Are we talking more recent hardcore bands, or the really old-school stuff like Black Flag and the Dead Kennedys?

No, those are the bands that we listen to—older punk bands from like the ‘70s and early ‘80s. I like the Adolescents a whole lot, too.

That makes sense—your music reminds me of a lot of classic punk, when the bands took themselves less seriously.
Yeah, that’s the thing…I think a lot of people forget that punk rock is supposed to be fun, and has a sense of humor. Even Black Flag had funny songs, like “Six Pack.”

When you guys do the song “Food Fight,” do actual food fights ever break out?
Well, part of the reason we wrote that song is because there were a couple of shows where we would take out the [dressing room food]—like salsa and guacamole and honey and mustard and stuff, and pour it on ourselves and the audience. We were inspired by hearing stories about the Germs back in the day, when they would throw food at people. So we started doing that, but we only did it a couple of times, because people get really mad. [Laughs]

In the first song on the album, you sing, “Next year I’ll be 21.” Are you in fact still not 21?
Yeah, I’m gonna be turning 21 on June 20th, on this tour we’re on right now. I’m gonna have to decide how I’m gonna sing that song now.
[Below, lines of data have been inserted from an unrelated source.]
(* ===== verification/Memory.v ===== *)
(** The in-memory store of raft-engine/src/storage.rs, the double the unit
    tests run the engine on: its operations, and the proof that it stands
    for any store that keeps the promises of [LogStorageLaws]. *)
From S2P Require Import Prelude Machine Types Wire Sled Storage SledStore.

(** [MemoryState]; the log is a vector. *)
Record MemoryState : Type := mkMemoryState {
  ms_term : Term;
  ms_vote : option NodeId;
  ms_committed : LogIndex;
  ms_snap_index : LogIndex;
  ms_snap_term : Term;
  ms_log : list LogEntry;
}.

(** [MemoryStorage], the mutex with its poison flag. *)
Record Memory : Type := mkMemory { mem_state : MemoryState; mem_poisoned : bool }.

(** *** Slices *)

(** [slice::get] with the inclusive range [a..=b]. *)
Definition slice_get {A} (a b : N) (l : list A) : option (list A) :=
  if (a <=? b) && (b <? N.of_nat (length l))
  then Some (take (N.to_nat (b - a + 1)) (drop (N.to_nat a) l)) else None.

(** [Vec::drain(0..n)]. *)
Definition drain_front {A} (n : N) (l : list A) : list A := drop (N.to_nat n) l.

(** The trait's own body of [append_entries_and_advance_commit]. *)
Definition append_then_commit {S} (append : list LogEntry → st S LogStorageError unit)
    (commit : LogIndex → st S LogStorageError unit)
    (entries : list LogEntry) (commit_index : LogIndex) : st S LogStorageError unit :=
  _ ← append entries; commit commit_index.

Module MemoryStorage.
(** [Default::default]. *)
Definition new : Memory := mkMemory (mkMemoryState 0 None 0 0 0 []) false.

(** The lock: a poisoned mutex is an invariant violation. *)
Definition state (m : Memory) : result LogStorageError MemoryState :=
  if mem_poisoned m
  then Err (LS_Invariant "MemoryStorage Mutex is poisoned (Halt Mandate)")
  else Ok (mem_state m).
Any plans on how you’ll celebrate?
I don’t know. It would be cool if the band and the people we’re on tour with were planning something small. That’d be nice. There was one year when I turned 19 on tour and Jonas didn’t even say “happy birthday” to me. So they kind of owe it to me to do something. [Laughs] I’m gonna be the only one in Be Your Own Pet that’s 21.

Well, they’d better be nice to you, then.
Yeah, I know. I’m gonna be sneaking them drinks all the time now.